Interessante Vorschläge
Außerdem diskutierten die UEFA und die Vereinsärzte Anti-Doping-Maßnahmen und unterbreiteten dabei interessante Vorschläge, die die UEFA im Rahmen ihres immer stärker werdenden Engagements in diesem so wichtigen Bereich sorgfältig prüfen wird. "Es war ein sehr wichtiges Treffen, da wir die Ärzte, die wirklich im Fußball an vorderster Front arbeiten, an einen Tisch gebracht haben", sagte Michel D'Hooghe, der diese Woche in Nyon den Vorsitz der Medizinischen Kommission der UEFA leiten wird. "Dies sind die Leute, die nicht nur am Schreibtisch über Dossiers brüten, sie kümmern sich auch um Sprunggelenke und Kniee."
Verletzungsstudie
"Es war ein sehr interessantes Treffen, denn wir konnten die Verletzungsstudie begutachten, die derzeit unter der Leitung von Jan Ekstrand durchgeführt wird und wir haben dabei wahrhaft erstaunliche Statistiken zu Gesicht bekommen", fuhr Dr.

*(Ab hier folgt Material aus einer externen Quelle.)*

(* ===== verification/Masternodes.v ===== *)
(** Masternodes: masternode.h, masternode.cpp and masternodeman.cpp.

    [CMasternodeMan] keeps the list of masternodes, fed by announcements (mnb) and pings
    (mnp) of the network.  A pointer to a masternode is its place in the vector.  A
    [CMasternodeBroadcast] has no fields of its own and is a [CMasternode] here.  What the
    other parts know at the moment of a call (the clock, the chain, the sporks, the coins)
    is the record [World]; a lock that is tried is obtained; messages that are sent are
    left out.  [None] is a null pointer that is followed, or a read past the end. *)

From Stdlib Require Import Strings.String Floats.SpecFloat.
From stdpp Require Import gmap sorting.
From S2P Require Import Prelude Uint256 Arith256 Params Subsidy Chain Serialize Digest Hashes Script Pubkey Transaction Standard Signer Sporks.

Local Open Scope Z_scope.
#[local] Abbreviation length := Datatypes.length.

Definition MASTERNODE_MIN_CONFIRMATIONS : Z := 15.
Definition MASTERNODE_MIN_MNP_SECONDS : Z := 10 * 60.
Definition MASTERNODE_MIN_MNB_SECONDS : Z := 5 * 60.
Definition MASTERNODE_EXPIRATION_SECONDS : Z := 120 * 60.
Definition MASTERNODE_REMOVAL_SECONDS : Z := 130 * 60.
Definition MASTERNODE_CHECK_SECONDS : Z := 5.
Definition MN_WINNER_MINIMUM_AGE : Z := 8000.
Definition MASTERNODES_DSEG_SECONDS : Z := 3 * 60 * 60.
Definition MASTERNODE_SYNC_THRESHOLD : Z := 2.

(** * Data *)

(** [CService]: the sixteen bytes of [CNetAddr] and the port. *)
Record CService := { ip : byte_list; port : Z }.

Definition pchIPv4 : byte_list := [0; 0; 0; 0; 0; 0; 0; 0; 0; 0; 0xff; 0xff].
Definition GetByte (a : CService) (n : nat) : Z := nth (15 - n) (ip a) 0.
Definition IsIPv4 (a : CService) : bool := bool_decide (take 12 (ip a) = pchIPv4).
Definition IsRFC1918 (a : CService) : bool :=
  IsIPv4 a && ((GetByte a 3 =? 10) || (GetByte a 3 =? 192) && (GetByte a 2 =? 168) || (GetByte a 3 =? 172) && ((16 <=? GetByte a 2) && (GetByte a 2 <=? 31))).
Definition IsLocal (a : CService) : bool :=
  if IsIPv4 a && ((GetByte a 3 =? 127) || (GetByte a 3 =? 0)) then true else bool_decide (ip a = replicate 15 0 ++ [1]).

Record CMasternodePing := { ping_vin : CTxIn; blockHash : uint256; ping_sigTime : Z; ping_vchSig : byte_list }.

Definition null_txin : CTxIn := {| prevout := null_outpoint; scriptSig := []; nSequence := UINT32_MAX |}.
Definition null_ping : CMasternodePing := {| ping_vin := null_txin; blockHash := u256 0; ping_sigTime := 0; ping_vchSig := [] |}.

(** [operator==]: the time and the signature are not compared. *)
Definition ping_eq (a b : CMasternodePing) : bool := bool_decide (ping_vin a = ping_vin b) && eq (blockHash a) (blockHash b).

Inductive mn_state := MASTERNODE_PRE_ENABLED | MASTERNODE_ENABLED | MASTERNODE_EXPIRED | MASTERNODE_OUTPOINT_SPENT | MASTERNODE_REMOVE
  | MASTERNODE_WATCHDOG_EXPIRED | MASTERNODE_POSE_BAN | MASTERNODE_VIN_SPENT | MASTERNODE_POS_ERROR.

#[export] Instance mn_state_eq_dec : EqDecision mn_state.
Proof. solve_decision. Defined.

Record CMasternode := {
  mn_vin : CTxIn;
  mn_addr : CService;
  pubKeyCollateralAddress : byte_list;
  pubKeyMasternode : byte_list;
  mn_sig : byte_list;
  activeState : mn_state;
  mn_sigTime : Z;
  lastPing : CMasternodePing;
  cacheInputAge : Z;
  cacheInputAgeBlock : Z;
  unitTest : bool;
  protocolVersion : Z;
  lastTimeChecked : Z
}.

Definition set_state (x : mn_state) (mn : CMasternode) : CMasternode := {|
  mn_vin := mn_vin mn; mn_addr := mn_addr mn; pubKeyCollateralAddress := pubKeyCollateralAddress mn; pubKeyMasternode := pubKeyMasternode mn;
  mn_sig := mn_sig mn; activeState := x; mn_sigTime := mn_sigTime mn; lastPing := lastPing mn; cacheInputAge := cacheInputAge mn;
  cacheInputAgeBlock := cacheInputAgeBlock mn; unitTest := unitTest mn; protocolVersion := protocolVersion mn; lastTimeChecked := lastTimeChecked mn |}.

D'Hooghe fort. "Es gab einige gute Anmerkungen dazu und wir haben wirklich gute Ratschläge erhalten. Ich denke, das war eine Erfahrung, die wir sicherlich noch des öfteren wiederholen sollten."
Einfluss auf den Erfolg
Eine Idee, die bei dem Meeting viel Zuspruch fand, war die Aufnahme von Vereinsärzten in die Entscheidungsebenen der Klubs. Dr. D'Hooghe selbst kann dafür als gutes Beispiel gelten, ist er doch heute Präsident des belgischen Traditionsvereins Club Brugge KV, für den er lange Jahre als Klub-Arzt gearbeitet hatte. "Ob es uns gefällt oder nicht, aber medizinische Aspekte sind extrem wichtig geworden – vor allem in Hinblick auf den sportlichen Erfolg. Wenn ein Spitzenklub plötzlich auf den neunten Platz abrutscht, können wir den Statistiken von Jan Ekstrand entnehmen, dass Verletzungen dabei eine überragende Rolle spielen."
Andere Rolle
Dr. Hooghe erzählte dann mit einem Schmunzeln vom Verhältnis zwischen Vereinsärzten und Klub-Trainern, das sich im Laufe der letzten Jahrzehnte drastisch verändert hat. "Als ich 1972 anfing, bekam ich von meinem Trainer jede Woche dieselbe, unglaublich wissenschaftliche Frage gestellt: 'Kann er am nächsten Sonntag spielen?' Und ich wurde nach meiner Antwort beurteilt. Wenn der Spieler auflaufen konnte, war ich ein guter Arzt, wenn nicht, war ich ein schlechter Arzt."
Teamwork
"Die Dinge haben sich in der Tat verändert, und in vielen Bereichen auch weiterentwickelt", fügte er an."Wir sprechen mittlerweile über Traumatologie, Orthopädie, Chirurgie, Physiologie, Pharmakologie, Psychologie ... zuletzt rückten auch Themen wie Hygiene und Diät zunehmend in den Fokus. Durch die Internationalisierung des Fußballs reden wir natürlich auch über Jetlag, Höhenlagen und so weiter. Die Sportmedizin ist ein Teamwork geworden. Der Vereinsarzt, der einst ein reiner 'Individualist' war, ist längst zum Dreh- und Angelpunkt eines ganzen Teams geworden."